1. Stellen Sie das Langendroff Perfusion System. Füllen Sie die Perfusion System mit normalen Tyrode (NT) Lösung, stellen Sie die Temperatur bei 36,5 ° C und beseitigen Sie eventuelle Luftblasen in der Röhre.
2. Wiegen und eine Sprague-Dawley Ratten durch intraperitoneale Injektion (Ip) von Chloral Hydrate (400 mg/kg) zu betäuben. Bestätigen Sie die Narkose Status durch Auswertung von Rute oder Zehe Prise Reaktion nach 5 min.
3. Die Bauchhöhle unter dem Xiphoid Prozeß mit einer chirurgischen Schere öffnen, heben das Xiphoid Prozeß und öffne die Truhe mit der Schere. Entfernen Sie das Perikard, leicht heben das Herz mit der gebogenen Pinzette identifizieren den Aortenbogen und Herzen durch Scheren aus der Wurzel der Aorta abgeschnitten.
4. Übertragen die Herzen zu einem 60-mm-Gericht und waschen Sie es mit NT-Lösung. Halten die Aorta mit zwei Mikro-sezieren Pinzetten, und montieren Sie ihn auf die Langendorff Perfusion Kanüle und dann fest verbinden die Aorta auf die Kanüle mit chirurgischem Nahtmaterial.
   Hinweis: Ein erfahrener Bediener kann beenden dieses Prozesses innerhalb 15 s.
5. Perfundieren Herzen mit 30 mL NT-Lösung für die Durchblutung der Herzkranzgefäße zu erholen. Dann wechseln die Perfusat zu 30 mL Ca ^{2 +}-freie Tyrode-Lösung (10 mM Taurin, 1 mg/mL BSA) um den Herzschlag zu stoppen. Wechseln Sie als nächstes die Perfusat zu Collagenase A Isolierungslösung (0,6 mg/mL) für Enzym Verdauung.
   Hinweis: Mit Collagenase A für Experimente mit diabetischen Ratten oder Kollagenase II für Experimente ohne diabetischen Ratten.
6. Nach der Verdauung für 20-25 min, schnell ändern die Perfusion-Lösung, die Ca ^{2 +}-freie Tyrode-Lösung um weitere Verdauung zu stoppen. Halten Sie dann, das Herz mit der Pinzette, abgeschnitten von der Kanüle und legen Sie das Herz in eine 35-mm-Schale mit KB-Lösung (siehe Tabelle 1).
7. Sezieren die LV-Wand mit Schere und Pinzette. Schneiden Sie den Vorhof, rechte Herzkammer und ventrikulären Kreuzung Bereich. Das restliche Gewebe ist der LV; übertragen sie in ein neues 35-mm-Gericht mit KB-Lösung. Das LV-Gewebe in kleine Stücke hacken.
8. Sanft pipette die Stücke mit einem gefilterten Kunststoff Dropper und neu in 10 mL KB Lösung auszusetzen.
9. Filtern die Zellen mit 150 µm Blende Edelstahl Filter und Transfer in ein Zentrifugenröhrchen 15 mL. Zentrifugieren Sie bei 150 X g für 30 s und entsorgen der Überstand. Wieder aussetzen der Myozyten in 10 mL KB Lösung, frei für 6 min zu begleichen überstand verwerfen und erneut aussetzen das Pellet in 10 mL KB Lösung.
   Hinweis: Alle Schritte durchgeführt wurden, bei 36 ° C in Lösungen mit 100 % O ₂ vergast.

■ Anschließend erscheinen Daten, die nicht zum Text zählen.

Lemma in_some_call_true (line : list Z) (col : nat)
    (ms : list (nat * nat)) (s e : nat) :
  In (s, e) ms -> (s <= col)%nat -> (col <= pos (scan_call line e))%nat ->
  in_some_call line col ms = true.
Proof.
  intros Hin Hs He. induction ms as [|[s' e'] ms IH]; [contradiction|].
  simpl. destruct Hin as [Heq|Hin].
  - injection Heq as -> ->.
    destruct (s <=? col)%nat eqn:E1; [|lia].
    destruct (col <=? pos (scan_call line e))%nat eqn:E2; [|lia].
    reflexivity.
  - destruct (_ && _); [reflexivity|]. apply IH, Hin.
Qed.

(** The converse: a suppressed offset lies in the span of some match. *)
Lemma in_some_call_inv (line : list Z) (col : nat) (ms : list (nat * nat)) :
  in_some_call line col ms = true ->
  exists s e, In (s, e) ms /\ (s <= col)%nat
              /\ (col <= pos (scan_call line e))%nat.
Proof.
  induction ms as [|[s e] ms IH]; simpl; [discriminate|].
  destruct ((s <=? col)%nat && (col <=? pos (scan_call line e))%nat) eqn:E.
  - intros _. exists s, e. split; [left; reflexivity|lia].
  - intros H. destruct (IH H) as (s' & e' & Hin & Hb).
    exists s', e'. split; [right; exact Hin|exact Hb].
Qed.

Lemma quote_recorded_body (c : Z) (st : scan_state) :
  quote_recorded st -> quote_recorded (scan_body c st).
Proof.
  destruct st as [pc p ins sc esc]. unfold quote_recorded, scan_body.
  cbn [in_string string_char]. intros Hinv.
  destruct esc; [exact Hinv|].
  destruct (c =? backslash); [exact Hinv|].
  destruct ins; cbn [negb andb].
  - destruct (is_string_char c sc); cbn; [discriminate|exact Hinv].
  - destruct (code_in c quote_chars) eqn:E.
    + cbn. intros _. exists c. split; [|reflexivity].
      unfold code_in in E. apply existsb_exists in E as (q & Hq & E).
      apply Z.eqb_eq in E. subst q. exact Hq.
    + repeat case_match; cbn; discriminate.
Qed.

Lemma quote_recorded_prefix (cs : list Z) :
  forall st, quote_recorded st -> quote_recorded (scan_prefix cs st).
Proof.
  unfold scan_prefix.
  induction cs as [|c cs IH]; simpl; intros st H; [exact H|].
  apply IH, quote_recorded_body, H.
Qed.

Lemma quote_recorded_init (start : nat) : quote_recorded (scan_init start).
Proof. unfold quote_recorded, scan_init. cbn. discriminate. Qed.

(** Inside a quoted run a parenthesis leaves the counter alone. *)
Lemma scan_body_quoted_paren (c : Z) (st : scan_state) :
  in_string st = true -> c = lparen \/ c = rparen ->
  paren_count (scan_body c st) = paren_count st.
Proof.
  destruct st as [pc p ins sc esc]. unfold scan_body.
  cbn [in_string paren_count]. intros -> _.
  repeat case_match; try reflexivity; discriminate.
Qed.

(** A quoted run is closed by its own quote character, unescaped, and by
    nothing else. *)
Lemma scan_body_quoted_close (c q : Z) (st : scan_state) :
  in_string st = true -> string_char st = Some q -> In q quote_chars ->
  (in_string (scan_body c st) = false <-> escaped st = false /\ c = q).
Proof.
  destruct st as [pc p ins sc esc]. unfold scan_body, quote_chars, backslash.
  cbn [in_string string_char escaped In]. intros -> -> Hq.
  destruct esc; [cbn; intuition discriminate|].
  destruct (c =? 0x5C) eqn:Eb.
  { cbn. split; [discriminate|]. intros [_ ->]. lia. }
  cbn [negb andb is_string_char].
  destruct (c =? q) eqn:Eq; cbn.
  - apply Z.eqb_eq in Eq. intuition.
  - apply Z.eqb_neq in Eq. intuition discriminate.
Qed.

(** C3: when the loop started after a match stops with the counter still
    positive (the call is not closed before the line ends), it stops at the
    end of the line, and every offset from the start of the match to the end
    of the line is suppressed. The loop stops with a positive counter
    exactly when the counter never returns to zero on the rest of the line.
    In particular the emoji of
    [line_unterminated] is suppressed and the scanner reports nothing for
    that line. *)
Theorem unterminated_call_suppressed :
  (forall (line : list Z) (s e col : nat),
      In (s, e) (finditer line) ->
      0 < paren_count (scan_call line e) ->
      (s <= col <= length line)%nat ->
      pos (scan_call line e) = length line
      /\ is_in_console_log line col = true)
  /\ (forall (line : list Z) (e : nat),
        0 < paren_count (scan_call line e) <->
        (forall n : nat,
            0 < paren_count (scan_prefix (take n (drop e line))
                               (scan_init e))))
  /\ (line_unterminated !! 13%nat = Some grinning_face
      /\ is_emoji grinning_face = true
      /\ finditer line_unterminated = [(0, 12)%nat]
      /\ 0 < paren_count (scan_call line_unterminated 12)
      /\ is_in_console_log line_unterminated 13 = true
      /\ find_emojis_in_file (Text line_unterminated) = []).
Proof.
  split.
  - intros line s e col Hin Hopen Hcol.
    destruct (finditer_bounds _ _ _ Hin) as [Hse He].
    assert (Hend : pos (scan_call line e) = length line).
    { unfold scan_call in *. rewrite (scan_loop_unterminated _ _ Hopen).
      cbn [pos scan_init]. rewrite length_skipn. lia. }
    split; [exact Hend|].
    apply (in_some_call_true _ _ _ s e Hin); lia.
  - split; [|repeat split; vm_compute; reflexivity].
    intros line e. apply scan_loop_open_iff.
Qed.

3. Kalzium-Wiedereinführung

1. nach dem Absetzen für 20 min in KB-Lösung, den Überstand verwerfen und erneut aussetzen der Myozyten mit Kalzium Wiedereinführung Lösung A (0,3 mM Ca ^{2 +}, 4,5 mL Ca ^{2 +}-kostenlose Tyrode-Lösung, 1,5 mL NT-Lösung) für 10 min.
2. Wiederholen Sie das oben beschriebene Verfahren mit Kalzium Wiedereinführung Lösung B (0,3 mM Ca ^{2 +}, 3 mL Ca ^{2 +}-kostenlose Tyrode-Lösung, 3 mL NT-Lösung).
3. Wiederholen Sie das oben beschriebene Verfahren mit NT-Lösung (1,2 mM Ca ^{2 +}), die verfügbaren Myozyten zu reinigen. Die isolierten LV Myozyten in dieser Lösung zu lagern und studieren Sie sie innerhalb von ca. 4-6 h.

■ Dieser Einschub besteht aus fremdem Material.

(** * The template-selection notebook of af2_conformations

    A shallow embedding of the sweep cell of
    [notebooks/choose_templates.ipynb]: the alignment fetch through
    [mmseqs2.MMSeqs2Runner], followed by the nested loop over MSA depths
    and repetitions that calls [predict.predict_structure_from_templates].

    The cell is a sequential Python program with side effects (network
    calls, a random generator, files on disk) that may raise.  It is
    embedded in a state-and-exception monad [Cell] over a [World]; the
    remote service, the pretrained network and what the random generator
    returns
    are the fields of an [Environment] over which every theorem
    quantifies. *)

From Stdlib Require Import ZArith QArith Ascii String.
From stdpp Require Import base numbers strings pretty list gmap.

#[local] Set Warnings "-clear-no-such-hyp".

Local Open Scope string_scope.
Local Open Scope list_scope.
Local Open Scope Z_scope.

(** ** Data model *)

(** A Python exception, identified by its message. *)
Definition Exc : Type := string.

Inductive result (A : Type) : Type :=
  | Ok (a : A)
  | Raise (e : Exc).
Arguments Ok {A} a.
Arguments Raise {A} e.

Definition returned {A} (o : result A) : bool :=
  match o with Ok _ => true | Raise _ => false end.

(** The keyword arguments of one call of
    [predict.predict_structure_from_templates], as the cell passes them. *)
Record PredictionRequest : Type := {
  req_seq : string;
  req_outname : string;
  req_a3m_lines : string;
  req_template_path : string;
  req_model_id : Z;
  req_max_msa_clusters : Z;
  req_max_extra_msa : Z;
  req_max_recycles : Z
}.

(** One submission to the alignment service: the runner's job name and
    sequence and the [templates] argument of [run_job] ([None] when the
    caller leaves the argument out). *)
Record FetchCall : Type := {
  fetch_job : string;
  fetch_seq : string;
  fetch_templates : option (list string)
}.

(** What the remote service reports for a sequence: the alignment text and
    the identifiers of the templates it found. *)
Record ServiceReply : Type := {
  reply_a3m : string;
  reply_templates : list string
}.

(** The calls the cell makes to the two scripts, each with its outcome:
    what [run_job] returned (alignment text and template path) or raised,
    and whether the prediction returned or raised. *)
Inductive Event : Type :=
  | Fetch (c : FetchCall) (outcome : result (string * string))
  | Predict (req : PredictionRequest) (outcome : result unit).

(** The part of the machine the cell acts on.  [files] are the structure
    files in the working directory, [dirs] the template directories with
    the templates downloaded into them, [rng_draws] counts the calls made
    to the random generator's [_randbelow].  [log] records the calls completed so
    far, oldest first. *)
Record World : Type := {
  files : gmap string string;
  dirs : gmap string (list string);
  rng_draws : nat;
  log : list Event
}.

Definition set_files (f : gmap string string) (w : World) : World :=
  {| files := f; dirs := dirs w; rng_draws := rng_draws w; log := log w |}.

Definition set_dirs (d : gmap string (list string)) (w : World) : World :=
  {| files := files w; dirs := d; rng_draws := rng_draws w; log := log w |}.

Definition tick_rng (w : World) : World :=
  {| files := files w; dirs := dirs w; rng_draws := S (rng_draws w);
     log := log w |}.

Definition record (ev : Event) (w : World) : World :=
  {| files := files w; dirs := dirs w; rng_draws := rng_draws w;
     log := log w ++ [ev] |}.

(** Everything outside the repository that the cell talks to. *)
Record Environment : Type := {
  (** what the [k]-th call of the random generator's [_randbelow]
      returns, before it is brought below the bound of that call *)
  entropy : nat → nat;
  (** the remote MMseqs2 service, queried with a sequence *)
  service : string → result ServiceReply;
  (** one forward pass of the pretrained network: the text of the
      structure file, or an exception *)
  forward_pass : World → PredictionRequest → result string;
  (** the working directory keyed by the job name *)
  workdir : string → string;
  (** what the client does when a non-empty template list matches nothing:
      [Some e] raises [e], [None] returns the empty template directory *)
  empty_match : option Exc
}.

(** ** The monad of the cell

    A computation takes the world and returns the world it leaves behind
    together with a value or the exception it raised.  Effects performed
    before an exception stay in the world, as in Python. *)
Definition Cell (A : Type) : Type := World → World * result A.

Definition cell_ret {A} (a : A) : Cell A := λ w, (w, Ok a).

Definition cell_raise {A} (e : Exc) : Cell A := λ w, (w, Raise e).

Definition cell_bind {A B} (c : Cell A) (k : A → Cell B) : Cell B :=
  λ w, match c w with
       | (w1, Ok a) => k a w1
       | (w1, Raise e) => (w1, Raise e)
       end.

Global Instance cell_mret : MRet Cell := @cell_ret.
Global Instance cell_mbind : MBind Cell := λ A B k c, cell_bind c k.

(** [for x in xs: body(x)]: the first exception ends the loop. *)
Fixpoint for_each {A} (xs : list A) (body : A → Cell unit) : Cell unit :=
  match xs with
  | [] => mret tt
  | x :: rest => body x;; for_each rest body
  end.

(** Python's [range(lo, hi)]; empty when [hi <= lo]. *)
Definition py_range (lo hi : Z) : list Z := seqZ lo (hi - lo).

(** Python's [str.isspace] on the ASCII range. *)
Definition is_whitespace (c : ascii) : bool :=
  let n := nat_of_ascii c in
  ((9 <=? n)%nat && (n <=? 13)%nat) || ((28 <=? n)%nat && (n <=? 32)%nat).

Fixpoint remove_whitespace (s : string) : string :=
  match s with
  | EmptyString => EmptyString
  | String c rest =>
      if is_whitespace c then remove_whitespace rest
      else String c (remove_whitespace rest)
  end.

(** ** The alignment client, [mmseqs2.MMSeqs2Runner] *)

Record MMSeqs2Runner : Type := {
  job : string;
  seq : string
}.

(** Modelled from the spec: the constructor of [mmseqs2.MMSeqs2Runner]
    (scripts/mmseqs2.py is not part of the sources at hand).  The notebook
    notes that the runner removes whitespace from the sequence it keeps. *)
Definition new_MMSeqs2Runner (jobname sequence : string) : MMSeqs2Runner :=
  {| job := jobname; seq := remove_whitespace sequence |}.

(** Modelled from the spec: the template policy of the alignment client.
    With no list or an empty list every template the service found is
    used; a non-empty list is an inclusion filter. *)
Definition select_templates (templates : option (list string))
    (found : list string) : list string :=
  match templates with
  | None | Some [] => found
  | Some wanted => filter (λ t, t ∈ wanted) found
  end.

(** Modelled from the spec: [MMSeqs2Runner.run_job] (scripts/mmseqs2.py is
    not part of the sources at hand).  It submits the sequence, and on
    success leaves the selected templates in the job's working directory
    and returns the alignment text and that directory's path.  A failure
    of the service is raised to the caller. *)
Definition run_job (env : Environment) (r : MMSeqs2Runner)
    (templates : option (list string)) : Cell (string * string) :=
  λ w,
    let call := {| fetch_job := job r; fetch_seq := seq r;
                   fetch_templates := templates |} in
    match service env (seq r) with
    | Raise e => (record (Fetch call (Raise e)) w, Raise e)
    | Ok reply =>
        let kept := select_templates templates (reply_templates reply) in
        let path := workdir env (job r) in
        match kept, templates, empty_match env with
        | [], Some (_ :: _), Some e =>
            (record (Fetch call (Raise e)) w, Raise e)
        | _, _, _ =>
            (record (Fetch call (Ok (reply_a3m reply, path)))
               (set_dirs (<[path := kept]> (dirs w)) w),
             Ok (reply_a3m reply, path))
        end
    end.

(** ** The prediction driver, [predict.predict_structure_from_templates] *)

(** Modelled from the spec: [predict.predict_structure_from_templates]
    (scripts/predict.py is not part of the sources at hand).  One forward
    pass of the network, then one structure file written at the output
    name, replacing whatever was there.  An exception of the network is
    raised to the caller and nothing is written. *)
Definition predict_structure_from_templates (env : Environment)
    (req : PredictionRequest) : Cell unit :=
  λ w,
    match forward_pass env w req with
    | Raise e => (record (Predict req (Raise e)) w, Raise e)
    | Ok pdb =>
        (record (Predict req (Ok tt))
           (set_files (<[req_outname req := pdb]> (files w)) w),
         Ok tt)
    end.

(** ** Python's [random.choice] *)

(** [random._randbelow(n)] returns an index below [n].  The index of the
    [k]-th call is [entropy env k], taken modulo [n] so that every
    function is a source of indices; how the interpreter gets the index
    from its generator's words is not modelled. *)
Definition randbelow (env : Environment) (n : nat) : Cell nat :=
  λ w, (tick_rng w, Ok (entropy env (rng_draws w) mod n)%nat).

(** [random.choice(seq)] is [seq[_randbelow(len(seq))]]; an empty sequence
    raises [IndexError]. *)
Definition random_choice {A} (env : Environment) (choices : list A) : Cell A :=
  match choices with
  | [] => cell_raise "IndexError: Cannot choose from an empty sequence"
  | x :: _ =>
      i ← randbelow env (length choices);
      mret (nth i choices x)
  end.

(** ** The sweep cell *)

(** The f-string [f"{ n_model }_{ nseq }.pdb"]. *)
Definition outname (n_model nseq : Z) : string :=
  pretty n_model +:+ "_" +:+ pretty nseq +:+ ".pdb".

(** The two AlphaFold networks that accept templates. *)
Definition template_models : list Z := [1; 2].

(** The body of the inner loop. *)
Definition sweep_body (env : Environment) (mmseqs2_runner : MMSeqs2Runner)
    (a3m_lines template_path : string) (nseq n_model : Z) : Cell unit :=
  model_id ← random_choice env template_models;
  predict_structure_from_templates env
    {| req_seq := seq mmseqs2_runner;
       req_outname := outname n_model nseq;
       req_a3m_lines := a3m_lines;
       req_template_path := template_path;
       req_model_id := model_id;
       req_max_msa_clusters := nseq `div` 2;
       req_max_extra_msa := nseq;
       req_max_recycles := 1 |}.

(** The cell from the construction of the runner to the end of the
    loops, with the constants the user is invited to edit (job name,
    sequence, template list, depth range and repetition count) as
    arguments.  The two lines that end the cell, [!zip] and
    [files.download], are not part of this definition. *)
Definition sweep_cell (env : Environment) (jobname sequence : string)
    (pdbs : list string) (lo hi reps : Z) : Cell unit :=
  let mmseqs2_runner := new_MMSeqs2Runner jobname sequence in
  '(a3m_lines, template_path) ← run_job env mmseqs2_runner (Some pdbs);
  for_each (py_range lo hi) (λ nseq,
    for_each (py_range 0 reps) (λ n_model,
      sweep_body env mmseqs2_runner a3m_lines template_path nseq n_model)).

(** The constants of the notebook. *)
Definition jobname : string := "T4_lysozyme".

Definition sequence : string :=
  "MNIFEMLRIDEGLRLKIYKDTEGYYTIGIGHLLTKSPSLNAAKSELDKAIGRNCNGVIT" +:+
  "KDEAEKLFNQDVDAAVRGILRNAKLKPVYDSLDAVRRCALINMVFQMGETGVAGFTNSL" +:+
  "RMLQQKRWDEAAVNLAKSRWYNQTPNRAKRVITTFRTGTWDAYKNL".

4. Set Up der Perfusion System

1. Schließen Sie den Zulauf-Schlauch mit der NT-Lösung für Kammer Perfusion ( Abbildung 1A).
2. Für Nadel-Perfusion der Ziel Myozyten, verbinden die Multi-barrel vielfältigen Spitze (z. B. Perfusion Bleistift, fortan als Bleistift bezeichnet), in dem Mikromanipulator fixiert, am Ventil Perfusion System gesteuert. Jede Spalte des Bleistifts ( Abbildung 1A) NT und 10 mM Koffein Lösung hinzufügen.
3. Evakuieren Luftblasen in den Röhren Luft Blockade zu vermeiden.
4. Die Tropf Anzahl von Mikron-Spitze des Bleistifts für 10 s, und stellen Sie manuell die Durchflussregler zu halten die Strömungsgeschwindigkeit in einer ungefähren Geschwindigkeit von 3 Tropfen/10 s.

5. Messungen der intrazellulären Ca ^{2 +} Transienten- und Verkürzung des Sarkomers ^{7 , 8 , 9}

1. Pipette 10 µL Zellsuspension auf der Folie Zellzahlen durch einen Zähler der Zelle unter dem Mikroskop zählen, und die Dichte zu berechnen. Verdünnen Sie Myozyten eine ungefähre Konzentration von 50.000 Zellen/mL.
2. In der Dunkelheit für 20 min bei Raumtemperatur halten Add Fura-2 Acetoxymethyl (AM) Lager (Kalzium sensibler Farbstoff) in einer 1 mL Suspension der Myozyten bringen die Endkonzentration bis 2 µM..
3. Zentrifuge bei 150 g für 30 s und wieder auszusetzen die Herzzellen mit NT-Lösung 2 x.
4. Drehen das Licht aus und halten die Zellen im Dunkeln. Ort der Myozyten in der Perfusion Kammer für 15 Minuten. Starten Sie dann die Kammer Perfusion (1,5 mL/min) mit NT-Lösung. Tempo der Myozyten mit 1 Hz Feld Stimulation mit einem Stimulator (Welle Dauer 4,0 ms Pulse Amplitude 8,0 V) für 5 min.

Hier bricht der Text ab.